My own youthful aspirations were to be a veterinarian. It got a lot vaguer when I got older, say college age. I probably most seriously considered leveraging my organismic biology background to get a job as a field biologist in the USGS or something similar. Or alternatively leveraging my history background and pursuing a MS in Library Science to become a research librarian somewhere. I had friends and acquaintances who had done both. Never seriously considered academia, I knew I didn’t have the drive (in particular) and skills to make it as a pure academic.

Instead I ended up in the skilled trades and got more of a very, very long-term job than a “career.” Can’t complain though.
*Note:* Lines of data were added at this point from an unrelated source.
(** The loop is undefined where an attempt it makes is. *)
Lemma writeSaveGame_loop_undefined units size (n : nat) :
  forall i k res,
    writeSaveGame_loop units size n i k res = None <->
    exists m, (m < n)%nat /\
              trySave size (units (k + m)%nat (i + Z.of_nat m)) = None /\
              forall m', (m' < m)%nat ->
                         exists r',
                           trySave size (units (k + m')%nat
                                               (i + Z.of_nat m'))
                           = Some r' /\ r' <> VMSAVE_OK.
Proof.
  induction n as [| n IH]; intros i k res.
  - cbn [writeSaveGame_loop]. split; [discriminate |].
    intros (m & Hm & _). lia.
  - destruct (trySave size (units k i)) as [r0 |] eqn:Hfirst.
    + destruct (vmsaveResult_ok_or_not r0) as [-> | Hne].
      * cbn [writeSaveGame_loop]. rewrite Hfirst.
        split; [discriminate |].
        intros (m & Hm & Hnone & Hbefore). destruct m as [| m].
        -- rewrite Nat.add_0_r, Z.add_0_r, Hfirst in Hnone.
           discriminate Hnone.
        -- destruct (Hbefore 0%nat ltac:(lia)) as (r' & Hr' & Hne).
           rewrite Nat.add_0_r, Z.add_0_r, Hfirst in Hr'.
           injection Hr' as <-. contradiction.
      * rewrite (writeSaveGame_loop_round _ _ _ _ _ _ _ Hfirst Hne).
        rewrite IH. split.
        -- intros (m & Hm & Hnone & Hbefore).
           exists (S m). split; [lia |]. split.
           ++ replace (k + S m)%nat with (S k + m)%nat by lia.
              replace (i + Z.of_nat (S m)) with (i + 1 + Z.of_nat m)
                by lia.
              exact Hnone.
           ++ intros m' Hm'. destruct m' as [| m'].
              ** rewrite Nat.add_0_r, Z.add_0_r. exists r0.
                 split; [exact Hfirst | exact Hne].
              ** replace (k + S m')%nat with (S k + m')%nat by lia.
                 replace (i + Z.of_nat (S m')) with (i + 1 + Z.of_nat m')
                   by lia.
                 apply Hbefore. lia.
        -- intros (m & Hm & Hnone & Hbefore). destruct m as [| m].
           ++ rewrite Nat.add_0_r, Z.add_0_r, Hfirst in Hnone.
              discriminate Hnone.
           ++ exists m. split; [lia |]. split.
              ** replace (S k + m)%nat with (k + S m)%nat by lia.
                 replace (i + 1 + Z.of_nat m) with (i + Z.of_nat (S m))
                   by lia.
                 exact Hnone.
              ** intros m' Hm'.
                 replace (S k + m')%nat with (k + S m')%nat by lia.
                 replace (i + 1 + Z.of_nat m') with (i + Z.of_nat (S m'))
                   by lia.
                 apply Hbefore. lia.
    + cbn [writeSaveGame_loop]. rewrite Hfirst.
      split; [intros _ | reflexivity].
      exists 0%nat. rewrite Nat.add_0_r, Z.add_0_r.
      split; [lia |]. split; [exact Hfirst | intros m' Hm'; lia].
Qed.

(** [writeSaveGame] is its loop, after the attempt at the remembered
    unit if there is one. *)
Lemma writeSaveGame_closed_form units size lastvm :
  let finish := fun run : option (vmsaveResult * option Z) =>
                  match run with
                  | None => None
                  | Some (r, Some i) => Some (r, i)
                  | Some (r, None) => Some (r, lastvm)
                  end in
  writeSaveGame units size lastvm
  = if 0 <=? lastvm then
      match trySave size (units 0%nat lastvm) with
      | None => None
      | Some r1 =>
          match r1 with
          | VMSAVE_OK => Some (VMSAVE_OK, lastvm)
          | _ => finish (writeSaveGame_loop units size 24 0 1 r1)
          end
      end
    else finish (writeSaveGame_loop units size 24 0 0 VMSAVE_NOVM).
Proof.
  unfold writeSaveGame. cbv zeta.
  destruct (0 <=? lastvm); [| reflexivity].
  destruct (trySave size (units 0%nat lastvm)) as [[| | |] |]; reflexivity.
Qed.

(** X19.  [writeSaveGame] saves on the first unit that takes the save,
    trying the unit remembered from the last save before the twenty-four
    units in order, and remembers the unit it saved on.  When no unit
    takes the save it leaves the remembered unit as it is and answers
    with the gravest of the answers it got (no card, then no space, then
    write error), or with VMSAVE_NOVM.  It is undefined exactly where an
    attempt it makes is: the one at the remembered unit, or one of the
    twenty-four when every attempt before it answered, and not with
    VMSAVE_OK. *)
Theorem writeSaveGame_first_success_or_gravest_error units size lastvm :
  let first := trySave size (units 0%nat lastvm) in
  let k0 := if 0 <=? lastvm then 1%nat else 0%nat in
  let attempt := fun m : nat =>
                   trySave size (units (k0 + m)%nat (Z.of_nat m)) in
  let fails := fun a : option vmsaveResult =>
                 exists r', a = Some r' /\ r' <> VMSAVE_OK in
  (writeSaveGame units size lastvm = None <->
   (0 <= lastvm /\ first = None) \/
   ((lastvm < 0 \/ fails first) /\
    exists m, (m < 24)%nat /\ attempt m = None /\
              forall m', (m' < m)%nat -> fails (attempt m'))) /\
  forall r lv,
    writeSaveGame units size lastvm = Some (r, lv) ->
    (r = VMSAVE_OK ->
     (0 <= lastvm /\ first = Some VMSAVE_OK /\ lv = lastvm) \/
     ((lastvm < 0 \/ fails first) /\
      exists m, (m < 24)%nat /\ lv = Z.of_nat m /\
                attempt m = Some VMSAVE_OK /\
                forall m', (m' < m)%nat -> fails (attempt m'))) /\
    (r <> VMSAVE_OK ->
     lv = lastvm /\
     (0 <= lastvm ->
      exists r1, first = Some r1 /\ r1 <> VMSAVE_OK /\
                 vmsave_rank r1 <= vmsave_rank r) /\
     (forall m, (m < 24)%nat ->
                exists rm, attempt m = Some rm /\ rm <> VMSAVE_OK /\
                           vmsave_rank rm <= vmsave_rank r) /\
     (r = VMSAVE_NOVM \/ (0 <= lastvm /\ first = Some r) \/
      exists m, (m < 24)%nat /\ attempt m = Some r)).
Proof.
  intros first k0 attempt fails.
  pose proof (writeSaveGame_closed_form units size lastvm) as Hform.
  cbv zeta in Hform.
  assert (Hcases :
            (0 <= lastvm /\ first = None /\
             writeSaveGame units size lastvm = None) \/
            (0 <= lastvm /\ first = Some VMSAVE_OK /\
             writeSaveGame units size lastvm = Some (VMSAVE_OK, lastvm)) \/
            exists res,
              ((0 <= lastvm /\ first = Some res /\ res <> VMSAVE_OK) \/
               (lastvm < 0 /\ res = VMSAVE_NOVM)) /\
              writeSaveGame units size lastvm
              = match writeSaveGame_loop units size 24 0 k0 res with
                | None => None
                | Some (r, Some i) => Some (r, i)
                | Some (r, None) => Some (r, lastvm)
                end).
  { rewrite Hform. subst first k0.
    destruct (0 <=? lastvm) eqn:Hlast;
      [apply Z.leb_le in Hlast | apply Z.leb_gt in Hlast].
    - destruct (trySave size (units 0%nat lastvm)) as [r1 |] eqn:Hfirst;
        [| left; repeat split; exact Hlast].
      destruct (vmsaveResult_ok_or_not r1) as [-> | Hne];
        [right; left; repeat split; exact Hlast |].
      right. right. exists r1. split.
      + left. repeat split; assumption.
      + destruct r1; [contradiction | reflexivity ..].
    - right. right. exists VMSAVE_NOVM. split; [| reflexivity].
      right. split; [exact Hlast | reflexivity]. }
  assert (Hbefore : forall res,
             (0 <= lastvm /\ first = Some res /\ res <> VMSAVE_OK) \/
             (lastvm < 0 /\ res = VMSAVE_NOVM) ->
             lastvm < 0 \/ fails first).
  { intros res [(_ & Hf & Hne) | (Hneg & _)]; [right | left; exact Hneg].
    exists res. split; assumption. }
  split.
  - destruct Hcases as [(Hlast & Hfirst & ->)
                       | [(Hlast & Hfirst & ->) | (res & Hres & ->)]].
    + split; [intros _; left; split; assumption | reflexivity].
    + split; [discriminate |].
      intros [(_ & Hnone) | ([Hneg | (r' & Hr' & Hne)] & _)].
      * rewrite Hfirst in Hnone. discriminate Hnone.
      * lia.
      * rewrite Hfirst in Hr'. injection Hr' as <-. contradiction.
    + pose proof (writeSaveGame_loop_undefined units size 24 0 k0 res)
        as Hundef.
      destruct (writeSaveGame_loop units size 24 0 k0 res)
        as [[r [i |]] |] eqn:Hloop.
      * split; [discriminate |].
        intros [(Hlast & Hnone) | (_ & m & Hm & Hnone & Hprev)].
        -- destruct Hres as [(_ & Hf & _) | (Hneg & _)];
             [rewrite Hf in Hnone; discriminate Hnone | lia].
        -- assert (Hbad : Some (r, Some i) = None); [| discriminate Hbad].
           apply Hundef. exists m. split; [exact Hm |].
           rewrite Z.add_0_l. split; [exact Hnone |].
           intros m' Hm'. rewrite Z.add_0_l. apply Hprev, Hm'.
      * split; [discriminate |].
        intros [(Hlast & Hnone) | (_ & m & Hm & Hnone & Hprev)].
        -- destruct Hres as [(_ & Hf & _) | (Hneg & _)];
             [rewrite Hf in Hnone; discriminate Hnone | lia].
        -- assert (Hbad : Some (r, @None Z) = None); [| discriminate Hbad].
           apply Hundef. exists m. split; [exact Hm |].
           rewrite Z.add_0_l. split; [exact Hnone |].
           intros m' Hm'. rewrite Z.add_0_l. apply Hprev, Hm'.
      * split; [intros _ | reflexivity].
        right. split; [apply (Hbefore res Hres) |].
        destruct Hundef as [Hundef _].
        destruct (Hundef eq_refl) as (m & Hm & Hnone & Hprev).
        exists m. rewrite Z.add_0_l in Hnone.
        split; [exact Hm |]. split; [exact Hnone |].
        intros m' Hm'. specialize (Hprev m' Hm').
        rewrite Z.add_0_l in Hprev. exact Hprev.
  - intros r lv Hrun.
    destruct Hcases as [(Hlast & Hfirst & Hnone)
                       | [(Hlast & Hfirst & Hok) | (res & Hres & Hloop)]].
    + rewrite Hnone in Hrun. discriminate Hrun.
    + rewrite Hok in Hrun. injection Hrun as <- <-.
      split; [intros _; left; repeat split; assumption |].
      intros Hne. contradiction.
    + rewrite Hloop in Hrun.
      destruct (writeSaveGame_loop units size 24 0 k0 res)
        as [[r' o] |] eqn:Hrun'; [| discriminate Hrun].
      apply writeSaveGame_loop_result in Hrun'.
      destruct o as [j |]; injection Hrun as <- <-.
      * destruct Hrun' as (-> & m & Hm & Hj & Hok & Hprev).
        split; [| intros Hne; contradiction].
        intros _. right. split; [apply (Hbefore res Hres) |].
        exists m. rewrite Z.add_0_l in Hj. subst j.
        repeat split; [exact Hm | exact Hok |].
        intros m' Hm'. specialize (Hprev m' Hm').
        rewrite Z.add_0_l in Hprev. exact Hprev.
      * destruct Hrun' as (Hrank & Hall & Hfrom).
        assert (Hne : r' <> VMSAVE_OK).
        { intros ->. cbn [vmsave_rank] in Hrank.
          destruct Hres as [(_ & _ & Hnf) | (_ & ->)].
          - destruct res; cbn [vmsave_rank] in Hrank;
              [contradiction | lia | lia | lia].
          - cbn [vmsave_rank] in Hrank. lia. }
        split; [intros Hr; contradiction |].
        intros _. split; [reflexivity |]. split; [| split].
        -- intros Hlast.
           destruct Hres as [(_ & Hf & Hnf) | (Hneg & _)]; [| lia].
           exists res. repeat split; assumption.
        -- intros m Hm. specialize (Hall m Hm).
           rewrite Z.add_0_l in Hall. exact Hall.
        -- destruct Hfrom as [-> | (m & Hm & Hfrom)].
           ++ destruct Hres as [(Hlast & Hf & _) | (_ & ->)];
                [right; left; split; [exact Hlast | exact Hf]
                | left; reflexivity].
           ++ right. right. exists m. rewrite Z.add_0_l in Hfrom.
              split; [exact Hm | exact Hfrom].
Qed.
Don’t hate the gig and it pays better (and probably has better retirement benefits) than any of my other choices would have.

Lessee, as a language and economics double major, I have been a

  1. guidebook writer (pay sucks)
  2. investment banker (didn’t make it to the big bucks and the 1997 Asian crisis blew up most governments, & almost all of my clients)
  3. Consulting manager (always trying to get bums on seats but never a lot of money or satisfaction)
  4. high tech sales, which I’ve been doing for 20+ years. Not a bad gig but counting the days until I fully vest (715 days precisely but who’s counting?)

I was disenchanted enough early in my pathology residency to strongly consider going into internal medicine, and went so far as to apply for internal med residency programs, but ultimately decided against it, which I think was the right choice.*

I’ve known two other pathologists who completed residency and spent some time in practice, then switched medical careers. One went into psychiatry, the other internal medicine. Both were in their late 30s/early 40s when they made the change.

*an even better choice was shifting careers from broadcast journalism into research and then medicine in my early 30s.

Right from the get-go, I was fascinated by astronomy and archaeology. It was a simplistic view, of course, of doing nothing but looking at stars and planets, or digging up marvelous fossils. My mother killed that dream by telling my I had to be an engineer and that there was no money in the other two. As it turned out, I wasn’t fit for either of the hard sciences, as my skills at math and physics just weren’t up to the task. After failing miserably at civil engineering in college, I switched to psychology, which I was excellent at. That career was rejected for me by the U.S. government, who decided my skills were better used in the military. Dreams are just that. Reality is a hard teacher.